=== Section Start ===

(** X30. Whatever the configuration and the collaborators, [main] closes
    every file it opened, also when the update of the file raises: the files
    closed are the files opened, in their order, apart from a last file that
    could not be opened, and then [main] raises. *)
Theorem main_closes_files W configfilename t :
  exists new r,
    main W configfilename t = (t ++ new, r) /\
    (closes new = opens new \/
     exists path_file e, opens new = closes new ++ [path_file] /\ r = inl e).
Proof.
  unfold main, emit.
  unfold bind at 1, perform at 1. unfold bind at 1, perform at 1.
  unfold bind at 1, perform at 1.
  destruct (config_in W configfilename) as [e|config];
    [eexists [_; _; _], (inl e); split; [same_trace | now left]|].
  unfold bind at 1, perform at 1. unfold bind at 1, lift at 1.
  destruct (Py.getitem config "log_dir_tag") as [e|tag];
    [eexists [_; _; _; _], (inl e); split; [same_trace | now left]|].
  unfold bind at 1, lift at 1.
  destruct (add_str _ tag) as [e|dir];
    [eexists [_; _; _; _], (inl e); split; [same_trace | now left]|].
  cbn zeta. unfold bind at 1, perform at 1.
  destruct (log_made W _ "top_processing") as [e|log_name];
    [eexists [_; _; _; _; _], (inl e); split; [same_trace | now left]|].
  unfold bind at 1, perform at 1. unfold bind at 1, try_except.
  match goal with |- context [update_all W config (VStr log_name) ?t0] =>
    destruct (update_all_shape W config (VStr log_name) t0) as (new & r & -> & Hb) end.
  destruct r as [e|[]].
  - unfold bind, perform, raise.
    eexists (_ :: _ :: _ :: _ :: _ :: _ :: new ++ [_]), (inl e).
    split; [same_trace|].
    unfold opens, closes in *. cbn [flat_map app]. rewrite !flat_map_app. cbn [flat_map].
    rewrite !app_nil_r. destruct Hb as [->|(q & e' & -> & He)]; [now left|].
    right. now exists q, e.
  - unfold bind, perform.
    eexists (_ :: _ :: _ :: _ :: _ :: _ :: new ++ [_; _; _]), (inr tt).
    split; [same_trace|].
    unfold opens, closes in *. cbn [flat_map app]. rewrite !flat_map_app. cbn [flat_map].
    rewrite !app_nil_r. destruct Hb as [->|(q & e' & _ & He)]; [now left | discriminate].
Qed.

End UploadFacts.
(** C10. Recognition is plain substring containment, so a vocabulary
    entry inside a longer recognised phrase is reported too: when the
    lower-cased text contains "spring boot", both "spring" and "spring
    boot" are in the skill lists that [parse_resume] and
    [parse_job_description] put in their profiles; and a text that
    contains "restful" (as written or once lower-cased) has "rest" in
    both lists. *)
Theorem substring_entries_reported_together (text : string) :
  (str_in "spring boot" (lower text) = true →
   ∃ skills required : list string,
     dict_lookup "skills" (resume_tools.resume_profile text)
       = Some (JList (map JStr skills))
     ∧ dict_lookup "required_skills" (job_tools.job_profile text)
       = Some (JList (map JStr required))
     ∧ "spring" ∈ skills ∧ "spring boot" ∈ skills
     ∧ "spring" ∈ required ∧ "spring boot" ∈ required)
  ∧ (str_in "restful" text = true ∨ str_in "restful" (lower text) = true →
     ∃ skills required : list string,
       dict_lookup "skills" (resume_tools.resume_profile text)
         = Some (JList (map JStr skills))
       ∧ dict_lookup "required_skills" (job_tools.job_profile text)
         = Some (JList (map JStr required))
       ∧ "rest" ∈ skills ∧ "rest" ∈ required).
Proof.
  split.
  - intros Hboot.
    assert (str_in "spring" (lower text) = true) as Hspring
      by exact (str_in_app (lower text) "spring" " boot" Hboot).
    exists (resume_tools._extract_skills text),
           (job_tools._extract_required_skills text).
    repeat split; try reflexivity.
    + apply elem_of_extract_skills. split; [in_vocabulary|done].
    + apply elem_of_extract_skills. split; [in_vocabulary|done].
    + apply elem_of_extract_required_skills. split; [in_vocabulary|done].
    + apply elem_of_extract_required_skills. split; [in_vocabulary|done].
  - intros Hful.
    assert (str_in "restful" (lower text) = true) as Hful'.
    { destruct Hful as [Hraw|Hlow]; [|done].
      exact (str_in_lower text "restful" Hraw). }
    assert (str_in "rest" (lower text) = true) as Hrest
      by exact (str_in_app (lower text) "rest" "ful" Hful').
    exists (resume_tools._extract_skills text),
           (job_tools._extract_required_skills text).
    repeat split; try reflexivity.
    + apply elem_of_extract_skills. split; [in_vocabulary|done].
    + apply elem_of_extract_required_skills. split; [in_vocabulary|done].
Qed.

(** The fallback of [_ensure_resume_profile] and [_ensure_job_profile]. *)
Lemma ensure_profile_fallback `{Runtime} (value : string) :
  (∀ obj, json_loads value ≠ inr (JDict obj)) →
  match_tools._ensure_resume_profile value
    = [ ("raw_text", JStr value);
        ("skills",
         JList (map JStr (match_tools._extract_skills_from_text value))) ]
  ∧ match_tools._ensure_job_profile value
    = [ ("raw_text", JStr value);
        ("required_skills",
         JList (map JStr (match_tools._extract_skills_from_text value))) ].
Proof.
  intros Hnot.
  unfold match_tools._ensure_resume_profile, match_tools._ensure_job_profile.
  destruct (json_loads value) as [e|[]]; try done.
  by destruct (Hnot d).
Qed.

=== Section End ===

When you repeat the lines, start with the first line of the material and end with the line that contains "closed are the", keeping both and reproducing each exactly, with nothing added.

(** X30. Whatever the configuration and the collaborators, [main] closes
    every file it opened, also when the update of the file raises: the files
    closed are the files opened, in their order, apart from a last file that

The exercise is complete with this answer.